Yuima Nakazato Couture Fall 2022

Weighed down by a world of doomscrolling, Yuima Nakazato sought solace in craft, sketching pictures, shaping clay (his own ceramic jewelry featured on the runway) and manipulating fabric. When he looked through the window of his Tokyo workshop, patches of blue sky between the buildings fired up his imagination.

That color — the dominant shade of the earth as seen from above — provided the prevalent hue in this otherworldly collection, his shamanic beings evocative of the Na’vi from James Cameron’s “Avatar.”

Their quivering, undulating second skins, however, by way of the forms of his voluminous creations, seemed more akin to the flora of that creature’s native planet, Pandora, with tentacular padded capes and featherlike ripples of organza shaped into voluminous capes and trains.

His supernatural theme was enhanced by a trance-like soundtrack by Ryuichi Sakamoto and Senjan Jansen, punctuated by the cries of coastal birds.

Nakazato transformed deadstock fabrics, tearing them up, weaving and dyeing them once more to create what appeared like living sculptures on the runway. “Because of the trend for digitalization, I really wanted to have something like patching physical things using traditional Japanese craft techniques,” the designer explained backstage before the show.

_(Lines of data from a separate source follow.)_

(* ===== verification/TermFmt.v ===== *)
(** * TermFmt: rendering terms

    Models [fmt_term] of [crates/ygg-term/src/lib.rs]: the text it writes for a term,
    as bytes.  The writer appends to a [String] and never fails; [atom_name] is the
    caller's.  On every well-formed term it ends and writes the rendering of the
    value the term denotes ([show]), which does not depend on where the term lives. *)

From S2P Require Import Prelude Term TermImm TermHeap TermVal.

(** ** Text *)

(** [{}] of an integer of at most 64 bits. *)
Fixpoint show_digits (fuel : nat) (n : Z) : list byte :=
  match fuel with
  | O => []
  | S fuel' => if bool_decide (n < 10) then [z2b (48 + n)] else show_digits fuel' (n / 10) ++ [z2b (48 + n mod 10)]
  end.
Definition show_int (n : Z) : list byte := if bool_decide (n < 0) then x2d :: show_digits 20 (- n) else show_digits 20 n.

Definition txt_pid : list byte := [x3c; x70; x69; x64; x3a].                    (* "<pid:" *)
Definition txt_gt : list byte := [x3e].                                         (* ">" *)
Definition txt_ref : list byte := [x23; x72; x65; x66; x3c].                    (* "#ref<" *)
Definition txt_port : list byte := [x23; x70; x6f; x72; x74; x3c].              (* "#port<" *)
Definition txt_nil : list byte := [x5b; x5d].                                   (* "[]" *)
Definition txt_bin : list byte := [x3c; x3c].                                   (* "<<" *)
Definition txt_bytes : list byte := [x20; x62; x79; x74; x65; x73; x3e; x3e].   (* " bytes>>" *)
Definition txt_map : list byte := [x23; x7b].                                   (* "#{" *)
Definition txt_open : list byte := [x7b].                                       (* "{" *)
Definition txt_close : list byte := [x7d].                                      (* "}" *)
Definition txt_comma : list byte := [x2c; x20].                                 (* ", " *)
Definition txt_arrow : list byte := [x20; x3d; x3e; x20].                       (* " => " *)
Definition txt_lbr : list byte := [x5b].                                        (* "[" *)
Definition txt_rbr : list byte := [x5d].                                        (* "]" *)
Definition txt_bar : list byte := [x20; x7c; x20].                              (* " | " *)

(** ** The renderer *)

Section fmt.
Context {E : Type} (m : gmap Z Z) (atom_name : Z -> list byte).

(** [for i in .. { if i > 0 { write!(", ") }; .. }] *)
Fixpoint fmt_range (f : Z -> res E (list byte)) (ix : list Z) : res E (list byte) :=
  match ix with
  | [] => Ok []
  | i :: ix' => s ← f i; rest ← fmt_range f ix'; Ok ((if bool_decide (0 < i) then txt_comma else []) ++ s ++ rest)
  end.

(** The [while] along the spine, and what follows it. *)
Fixpoint fmt_spine (fuel : nat) (fmt : Term -> res E (list byte)) (first : bool) (cur : Term) : res E (list byte) :=
  match fuel with
  | O => NoFuel
  | S fuel' =>
      k ← kind m cur;
      if bool_decide (k = KCons) then
        h ← head m cur; s ← fmt h; tl ← tail m cur;
        rest ← fmt_spine fuel' fmt false tl;
        Ok ((if first then [] else txt_comma) ++ s ++ rest)
      else if is_nil cur then Ok []
      else s ← fmt cur; Ok (txt_bar ++ s)
  end.

Definition unwrap_r {A} (o : option A) : res E A := match o with Some a => Ok a | None => Panic end.

Fixpoint fmt_term (fuel : nat) (t : Term) : res E (list byte) :=
  match fuel with
  | O => NoFuel
  | S fuel' =>
      k ← kind m t;
      match k with
      | KInt => n ← unwrap_r (as_int t); Ok (show_int n)
      | KAtom => a ← unwrap_r (as_atom t); Ok (atom_name a)
      | KPid => n ← unwrap_r (as_pid t); Ok (txt_pid ++ show_int n ++ txt_gt)
      | KRef => n ← unwrap_r (as_ref t); Ok (txt_ref ++ show_int n ++ txt_gt)
      | KPort => n ← unwrap_r (as_port t); Ok (txt_port ++ show_int n ++ txt_gt)
      | KNil => Ok txt_nil
      | KBinary => bs ← bin_bytes m t; Ok (txt_bin ++ show_int (zlen bs) ++ txt_bytes)
      | KMap =>
          n ← map_arity m t;
          s ← fmt_range (fun i => k ← map_key m t i; ks ← fmt_term fuel' k; v ← map_val m t i; vs ← fmt_term fuel' v;
                                  Ok (ks ++ txt_arrow ++ vs)) (seqZ 0 n);
          Ok (txt_map ++ s ++ txt_close)
      | KTuple =>
          n ← tuple_arity m t;
          s ← fmt_range (fun i => x ← tuple_elem m t i; fmt_term fuel' x) (seqZ 0 n);
          Ok (txt_open ++ s ++ txt_close)
      | KCons => s ← fmt_spine fuel' (fmt_term fuel') true t; Ok (txt_lbr ++ s ++ txt_rbr)
      end
  end.
End fmt.

(** ** The rendering of a value *)

Fixpoint join (l : list (list byte)) : list byte :=
  match l with
  | [] => []
  | [s] => s
  | s :: l' => s ++ txt_comma ++ join l'
  end.

Section show.
Context (atom_name : Z -> list byte).

Definition show_imm (w : Z) : list byte :=
  match as_int w, as_atom w, as_pid w, as_ref w, as_port w with
  | Some n, _, _, _, _ => show_int n
  | _, Some a, _, _, _ => atom_name a
  | _, _, Some n, _, _ => txt_pid ++ show_int n ++ txt_gt
  | _, _, _, Some n, _ => txt_ref ++ show_int n ++ txt_gt
  | _, _, _, _, Some n => txt_port ++ show_int n ++ txt_gt
  | _, _, _, _, _ => txt_nil
  end.

(** A value, or ([rest]) what follows an element of a list. *)
Fixpoint show (rest : bool) (v : val) : list byte :=
  match v with
  | VCons h t => (if rest then txt_comma else txt_lbr) ++ show false h ++ show true t ++ (if rest then [] else txt_rbr)
  | VImm w => if rest then (if is_nil w then [] else txt_bar ++ show_imm w) else show_imm w
  | VTuple vs => (if rest then txt_bar else []) ++ txt_open ++ join (map (show false) vs) ++ txt_close
  | VBin bs => (if rest then txt_bar else []) ++ txt_bin ++ show_int (zlen bs) ++ txt_bytes
  | VMap ks vs => (if rest then txt_bar else []) ++ txt_map ++
      join (zip_with (fun k s => show_imm k ++ txt_arrow ++ s) ks (map (show false) vs)) ++ txt_close
  end.
End show.

(** ** The renderer writes the rendering *)

Lemma join_cons s l : join (s :: l) = s ++ concat (map (app txt_comma) l).
Proof.
  revert s. induction l as [|s' l IH]; intros s; [by rewrite app_nil_r|].
  cbn [join]. cbn [join] in IH. rewrite IH. cbn [map concat]. by rewrite !app_assoc.
Qed.

Section fmt_show.
Context {E : Type} (m : mem) (atom_name : Z -> list byte).
Local Abbreviation fmt_term := (fmt_term (E:=E) m atom_name).
Local Abbreviation show := (show atom_name).

Lemma fmt_range_rest (f : Z -> res E (list byte)) ss : forall i0, 0 < i0 ->
  (forall i s, lookupz ss i = Some s -> f (i0 + i) = Ok s) ->
  fmt_range f (seqZ i0 (zlen ss)) = Ok (concat (map (app txt_comma) ss)).
Proof using Type.
  induction ss as [|s ss IH]; intros i0 H0 Hf; [done|].
  rewrite seqZ_walk. cbn [fmt_range]. pose proof (Hf 0 s eq_refl) as Hs.
  rewrite Z.add_0_r in Hs. rewrite Hs. simpl. rewrite IH; [|lia|].
  - simpl. rewrite bool_decide_true by done. done.
  - intros i y Hy. replace (Z.succ i0 + i) with (i0 + (1 + i)) by lia. by apply Hf, lookupz_cons_shift.
Qed.

(** Comma-separated pieces, from index 0 on. *)
Lemma fmt_range_join (f : Z -> res E (list byte)) ss :
  (forall i s, lookupz ss i = Some s -> f i = Ok s) -> fmt_range f (seqZ 0 (zlen ss)) = Ok (join ss).
Proof using Type.
  destruct ss as [|s ss]; intros Hf; [done|].
  rewrite seqZ_walk, join_cons. cbn [fmt_range]. rewrite (Hf 0 s eq_refl). simpl. rewrite fmt_range_rest; [|lia|].
  - done.
  - intros i y Hy. by apply Hf, lookupz_cons_shift.
Qed.

(** [v] is rendered wherever it is represented, and so is the rest of a list. *)
Definition shown (v : val) : Prop := forall t fuel,
  repr m v t -> (vfuel v <= fuel)%nat -> fmt_term fuel t = Ok (show false v).
Definition shown_spine (v : val) : Prop := forall t fuel f2,
  repr m v t -> (vfuel v <= fuel)%nat -> (vspine v <= f2)%nat ->
  fmt_spine m f2 (fmt_term fuel) false t = Ok (show true v).

Lemma shown_imm w : shown (VImm w).
Proof using Type.
  intros t [|fuel] Hr Hf; [simpl in Hf; lia|]. inversion Hr as [? [_ Ht]| | | |]; subst.
  cbn [TermFmt.fmt_term TermFmt.show]. unfold show_imm, kind, as_int, as_atom, as_pid, as_ref, as_port,
    TAG_INT, TAG_ATOM, TAG_PID, TAG_REF, TAG_SPECIAL, TAG_PORT.
  assert (tag t = 1 \/ tag t = 2 \/ tag t = 3 \/ tag t = 4 \/ tag t = 5 \/ tag t = 6)
    as [-> |[-> |[-> |[-> |[-> | ->]]]]] by lia; reflexivity.
Qed.

Lemma shown_bin bs : shown (VBin bs).
Proof using Type.
  intros t [|fuel] Hr Hf; [simpl in Hf; lia|]. cbn [TermFmt.fmt_term].
  destruct (repr_kind (E:=E) m _ _ Hr) as (k & -> & ->). simpl. inversion Hr as [| | |? ? Hb|]; subst.
  by rewrite (bin_at_bytes _ _ _ Hb).
Qed.

(** The elements of a tuple, or the values of a map, at their indices. *)
Lemma shown_elems vs xs fuel : Forall shown vs -> (max_list (map vfuel vs) <= fuel)%nat -> Forall2 (repr m) vs xs ->
  forall i s, lookupz (map (show false) vs) i = Some s ->
    exists x, lookupz xs i = Some x /\ fmt_term fuel x = Ok s.
Proof using Type.
  intros IH Hf Hall i s Hs.
  assert (Forall2 (fun v x => fmt_term fuel x = Ok (show false v)) vs xs) as H2.
  { eapply Forall2_fuel; [|exact Hf|exact Hall]. eapply Forall_impl; [exact IH|]. unfold shown. naive_solver. }
  apply lookupz_Some in Hs as [Hi (v & -> & Hv)%list_lookup_fmap_Some].
  destruct (Forall2_lookupz _ _ _ i v H2) as (x & Hx & Heq); [by apply lookupz_Some|eauto].
Qed.

Lemma shown_tuple vs : Forall shown vs -> shown (VTuple vs).
Proof using Type.
  intros IH t [|fuel] Hr Hf; [simpl in Hf; lia|]. cbn [TermFmt.fmt_term].
  destruct (repr_kind (E:=E) m _ _ Hr) as (k & -> & ->). simpl.
  inversion Hr as [|? xs ? Ht Hall| | |]; subst. rewrite (tuple_at_arity _ _ _ Ht). simpl.
  replace (zlen xs) with (zlen (map (show false) vs))
    by (unfold zlen; rewrite length_map; by rewrite (Forall2_length _ _ _ Hall)).
  rewrite fmt_range_join; [done|]. intros i s Hs.
  destruct (shown_elems vs xs fuel IH ltac:(simpl in Hf; lia) Hall i s Hs) as (x & Hx & Hx').
  by rewrite (tuple_at_elem _ _ _ _ _ Ht Hx).
Qed.

Lemma fuel_of_elem vs i s : map (show false) vs !! i = Some s -> (1 <= max_list (map vfuel vs))%nat.
Proof using Type.
  intros (v & -> & Hv)%list_lookup_fmap_Some. pose proof (vfuel_pos v).
  pose proof (vfuel_elem v vs (list_elem_of_lookup_2 _ _ _ Hv)). lia.
Qed.

Lemma boxed_not_nil v t : repr m v t -> (forall w, v <> VImm w) -> is_nil t = false.
Proof using Type.
  intros Hr Hv. unfold is_nil. apply bool_decide_false. intros ->.
  assert (imm_word NIL) as Hn by (by vm_compute).
  inversion Hr as [| ? ? ? [Hb _] | ? ? ? ? ? [Hb _] | ? ? [Hb _] | ? ? ? ? [Hb _]]; subst;
    [naive_solver|by eapply imm_boxed_absurd..].
Qed.

Lemma shown_map ks vs : Forall shown vs -> shown (VMap ks vs).
Proof using Type.
  intros IH t [|fuel] Hr Hf; [simpl in Hf; lia|]. cbn [TermFmt.fmt_term].
  destruct (repr_kind (E:=E) m _ _ Hr) as (k & -> & ->). simpl.
  inversion Hr as [| | | |? ? xs ? Ht Hks Hall]; subst. rewrite (map_at_arity _ _ _ _ Ht). simpl.
  set (ss := zip_with _ ks _).
  assert (length ks = length vs) as Hlen.
  { rewrite (Forall2_length _ _ _ Hall). by destruct Ht as (_&->&_). }
  replace (zlen ks) with (zlen ss) by (unfold zlen, ss; rewrite length_zip_with, length_map; lia).
  rewrite fmt_range_join; [done|]. intros i s [Hi Hs]%lookupz_Some.
  apply lookup_zip_with_Some in Hs as (k & s' & -> & Hk & Hs').
  destruct (shown_elems vs xs fuel IH ltac:(simpl in Hf; lia) Hall i s') as (x & Hx & Hx'); [by apply lookupz_Some|].
  rewrite (map_at_key _ _ _ _ i k Ht) by (by apply lookupz_Some). simpl.
  destruct fuel as [|fuel]; [exfalso; pose proof (fuel_of_elem _ _ _ Hs'); simpl in Hf; lia|].
  rewrite (shown_imm k k (S fuel)); [|constructor; by eapply Forall_lookup_1|simpl; lia].
  cbn [mbind res_bind]. rewrite (map_at_val _ _ _ _ _ _ Ht Hx). cbn [mbind res_bind]. by rewrite Hx'.
Qed.

Lemma shown_end v : (forall h t, v <> VCons h t) -> shown v -> shown_spine v.
Proof using Type.
  intros Hv IH t fuel f2 Hr Hf Hf2. destruct f2 as [|f2]; [destruct v; simpl in Hf2; lia|].
  cbn [fmt_spine]. destruct (repr_kind (E:=E) m v t Hr) as (k & -> & Hk). simpl.
  rewrite bool_decide_false by (intros ->; destruct v; try done; [set_solver|naive_solver]).
  rewrite (IH t fuel Hr Hf). inversion Hr; subst; simpl; [by destruct (is_nil t)| |by edestruct Hv| |].
  all: by rewrite (boxed_not_nil _ _ Hr).
Qed.

Lemma shown_cons_spine h t0 : shown h -> shown_spine t0 ->
  forall t fuel f2 first, repr m (VCons h t0) t -> (Nat.max (vfuel h) (vfuel t0) <= fuel)%nat ->
    (vspine (VCons h t0) <= f2)%nat ->
    fmt_spine m f2 (fmt_term fuel) first t =
      Ok ((if first then [] else txt_comma) ++ show false h ++ show true t0).
Proof using Type.
  intros IHh IHt t fuel [|f2] first Hr Hf Hf2; [simpl in Hf2; lia|]. cbn [fmt_spine].
  destruct (repr_kind (E:=E) m _ _ Hr) as (k & -> & ->). simpl.
  inversion Hr as [| |? ? x y ? Hc Hx Hy| |]; subst.
  rewrite (cons_at_head _ _ _ _ Hc). simpl. rewrite (IHh x fuel) by (done || lia). simpl.
  rewrite (cons_at_tail _ _ _ _ Hc). simpl. by rewrite IHt by (done || (simpl in Hf2; lia)).
Qed.

Lemma shown_cons h t : shown h -> shown_spine t -> shown (VCons h t) /\ shown_spine (VCons h t).
Proof using Type.
  intros IHh IHt. split.
  - intros a [|fuel] Hr Hf; [simpl in Hf; lia|]. cbn [TermFmt.fmt_term].
    destruct (repr_kind (E:=E) m _ _ Hr) as (k & -> & ->). simpl in *. pose proof (vspine_fuel t).
    rewrite (shown_cons_spine h t) by (done || simpl; lia). simpl. by rewrite <- app_assoc.
  - intros a fuel f2 Hr Hf Hf2. simpl in Hf. rewrite (shown_cons_spine h t) by (done || lia).
    simpl. by rewrite app_nil_r.
Qed.

Lemma shown_all v : shown v /\ shown_spine v.
Proof using Type.
  induction v as [w|vs IH|h t [IHh _] [_ IHt]|bs|ks vs IH] using val_induction.
  3: by apply shown_cons.
  all: match goal with |- shown ?u /\ _ =>
    assert (shown u) as H; [|split; [exact H|by apply shown_end]] end.
  - apply shown_imm.
  - apply shown_tuple. eapply Forall_impl; [exact IH|]. naive_solver.
  - apply shown_bin.
  - apply shown_map. eapply Forall_impl; [exact IH|]. naive_solver.
Qed.
End fmt_show.

(** On a well-formed term [fmt_term] ends, reads no wild word, and writes the
    rendering of the value the term denotes: structurally equal terms print alike. *)
Theorem fmt_term_shows {E} m atom_name v t fuel :
  repr m v t -> (vfuel v <= fuel)%nat -> fmt_term (E:=E) m atom_name fuel t = Ok (show atom_name false v).
Proof. apply shown_all. Qed.

(** [{7, [1, 2], <<2 bytes>>}] *)
Lemma fmt_term_shows_witness :
  fmt_term (E:=unit) sample_mem (fun _ => []) 10 4096 =
  Ok [x7b; x37; x2c; x20; x5b; x31; x2c; x20; x32; x5d; x2c; x20; x3c; x3c; x32; x20; x62; x79; x74; x65; x73; x3e; x3e; x7d].
Proof.
  rewrite (fmt_term_shows sample_mem (fun _ => []) sample_val 4096 10);
    [vm_compute; reflexivity|apply sample_repr; by left|vm_compute; lia].
Defined.
Lemma copy_slots_spec copy elem slot m0 vs xs : forall i0 lo s,
  Forall2 (repr m0) vs xs -> Forall (fun v => copied v copy) vs ->
  slots_src m0 elem i0 xs -> (forall i, slot i = lo + 8 * (i - i0)) ->
  heap_ok s -> source m0 s -> lo + 8 * zlen xs <= ptop s ->
  (forall i, 0 <= i < zlen xs -> is_Some (hmem s !! (lo + 8 * i))) ->
  (forall x w, m0 !! x = Some w -> ~ (lo <= x < lo + 8 * zlen xs)) ->
  wp (copy_slots copy elem slot (seqZ i0 (zlen xs)))
     (filled lo (lo + 8 * zlen xs) (zsum (map vsize vs)) (fun m ys => Forall2 (repr m) vs ys) s) s.
Proof.
  intros i0 lo s Hall. revert i0 lo s.
  induction Hall as [|v x vs xs Hv Hvs IH]; intros i0 lo s Hcop Hsrc Hslot Hok Hm0 Hlo Hmap Hdisj.
  { unfold wp. simpl. split; [done|by split|done|done|]. simpl. split; [lia|]. by exists []. }
  pose proof (zlen_nonneg xs). rewrite zlen_cons in *.
  replace (1 + zlen xs) with (zlen (x :: xs)) by apply zlen_cons.
  inversion Hcop as [|? ? Hcv Hcvs]; subst. rewrite seqZ_walk. cbn [copy_slots for_each map zsum foldr].
  apply wp_bind, wp_bind, wp_gets, wp_bind, wp_lift.
  pose proof (Hsrc (hmem s) 0 x (proj1 Hm0) eq_refl) as He. rewrite Z.add_0_r in He. rewrite He.
  pose proof (vsize_nonneg v). assert (0 <= zsum (map vsize vs)).
  { apply zsum_nonneg, Forall_forall. intros. apply vsize_nonneg. }
  apply wp_bind. eapply wp_mono; [apply (Hcv m0 x s); done|]. intros [c|e| |] s1 Hg.
  2: { destruct Hg as (?&?&[Ho Hd]&?). split; [done|done|auto|auto|simpl in *; unfold zsum in *; lia]. }
  2: by destruct Hg as (?&?&?&[]).
  2: by destruct Hg as (?&?&?&[]).
  pose proof Hg as (Hok1 & [Hb1 Hc1] & Hw1 & Ht1 & _).
  assert (ptop s <= ptop s1) as Hp1 by (unfold ptop; rewrite Hb1; lia).
  assert (slot i0 = lo) as Hs0 by (rewrite Hslot; lia).
  assert (is_Some (hmem s1 !! slot i0)) as Hm.
  { rewrite Hs0. apply (writes_dom _ _ _ _ Hw1). replace lo with (lo + 8 * 0) by lia. apply Hmap. lia. }
  apply wp_store; [done|]. rewrite Hs0 in *.
  assert (writes lo (lo + 8 * (1 + zlen xs)) (hmem s1) (<[lo := c]> (hmem s1))) as Hw2
    by (apply writes_insert; [lia|done]).
  eapply wp_mono; [apply (IH (Z.succ i0) (lo + 8) (set_mem (<[lo := c]> (hmem s1)) s1))|].
  - done.
  - by eapply slots_src_tail.
  - intros i. rewrite Hslot. lia.
  - by eapply heap_ok_writes.
  - assert (source m0 s1) as [Hs1 Hd1] by (eapply source_grown; [exact Hm0| |exact Hg|lia]; lia).
    split; [eapply writes_sub; [exact Hw2|done|exact Hdisj]|exact Hd1].
  - change (ptop (set_mem _ s1)) with (ptop s1). lia.
  - intros i Hi. apply (writes_dom _ _ _ _ Hw2), (writes_dom _ _ _ _ Hw1).
    replace (lo + 8 + 8 * i) with (lo + 8 * (1 + i)) by lia. apply Hmap. lia.
  - intros y w Hy. pose proof (Hdisj y w Hy). lia.
  - intros r s' Hf. eapply filled_step; [|exact Hg| |]; [done|rewrite zlen_cons; lia|].
    rewrite zlen_cons. by replace (lo + 8 * (1 + zlen xs)) with (lo + 8 + 8 * zlen xs) by lia.
Qed.

(** The key loop of a map copies words verbatim. *)
Lemma copy_keys_spec (key : mem -> Z -> res heap_full Term) slot m0 ks : forall i0 lo s,
  slots_src m0 key i0 ks -> (forall i, slot i = lo + 8 * (i - i0)) -> m0 ⊆ hmem s ->
  (forall i, 0 <= i < zlen ks -> is_Some (hmem s !! (lo + 8 * i))) ->
  (forall x w, m0 !! x = Some w -> ~ (lo <= x < lo + 8 * zlen ks)) ->
  exists m', for_each (seqZ i0 (zlen ks)) (fun i =>
      m ← gets hmem; k ← lift (key m i); store (slot i) k) s = (Ok tt, set_mem m' s) /\
    writes lo (lo + 8 * zlen ks) (hmem s) m' /\ slots_at m' lo ks.
Proof.
  induction ks as [|k ks IH]; intros i0 lo s Hsrc Hslot Hsub Hmap Hdisj.
  { exists (hmem s). split; [by destruct s|]. split; [apply writes_refl|done]. }
  pose proof (zlen_nonneg ks). rewrite seqZ_walk. rewrite zlen_cons in *.
  assert (slot i0 = lo) as Hs0 by (rewrite Hslot; lia).
  assert (is_Some (hmem s !! lo)) as Hm.
  { replace lo with (lo + 8 * 0) by lia. apply Hmap. lia. }
  assert (writes lo (lo + 8 * (1 + zlen ks)) (hmem s) (<[lo := k]> (hmem s))) as Hw1
    by (apply writes_insert; [lia|done]).
  destruct (IH (Z.succ i0) (lo + 8) (set_mem (<[lo := k]> (hmem s)) s)) as (m' & He & Hw & Hs).
  - by eapply slots_src_tail.
  - intros i. rewrite Hslot. lia.
  - by eapply writes_sub.
  - intros i Hi. apply (writes_dom _ _ _ _ Hw1).
    replace (lo + 8 + 8 * i) with (lo + 8 * (1 + i)) by lia. apply Hmap. lia.
  - intros y w Hy. pose proof (Hdisj y w Hy). lia.
  - exists m'. split_and!.
    + cbn [for_each]. erewrite bind_eval; [exact He|].
      pose proof (Hsrc (hmem s) 0 k Hsub eq_refl) as Hk. rewrite Z.add_0_r in Hk.
      unfold mbind, M_bind. simpl. rewrite Hk. simpl. rewrite Hs0. by apply store_ok.
    + eapply writes_trans; [exact Hw1|]. eapply writes_weaken; [exact Hw|lia|lia].
    + split; [|done]. rewrite (writes_out _ _ _ _ Hw) by lia. apply lookup_insert_eq.
Qed.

The set played into the label’s sustainable messaging, designed to be recycled right after the show. Crafted entirely from paper, it was a blown-up sketch by the designer that was teased into crumpled iceberg-like sculptures and covered both the walls and floor of the Palais de Tokyo venue.

The rectangular shapes of traditional kimono fabrication he bases his designs on to avoid waste were visible in simpler pieces like off-white shamanic robes fastened together with his proprietary Type-1 attachments. Elsewhere, the parallelogram was artfully transformed and disguised with a skilled hand and vivid imagination.

Nakazato’s innovative bio-smocking technique, which allows him to digitally control the shrinkage rate of a fiber to produce lasting creases and pleats, was combined with ancestral indigo dyeing, Shibori tie-dyeing and lacquering techniques on a sustainable protein-based biomaterial from Japanese producer Spiber.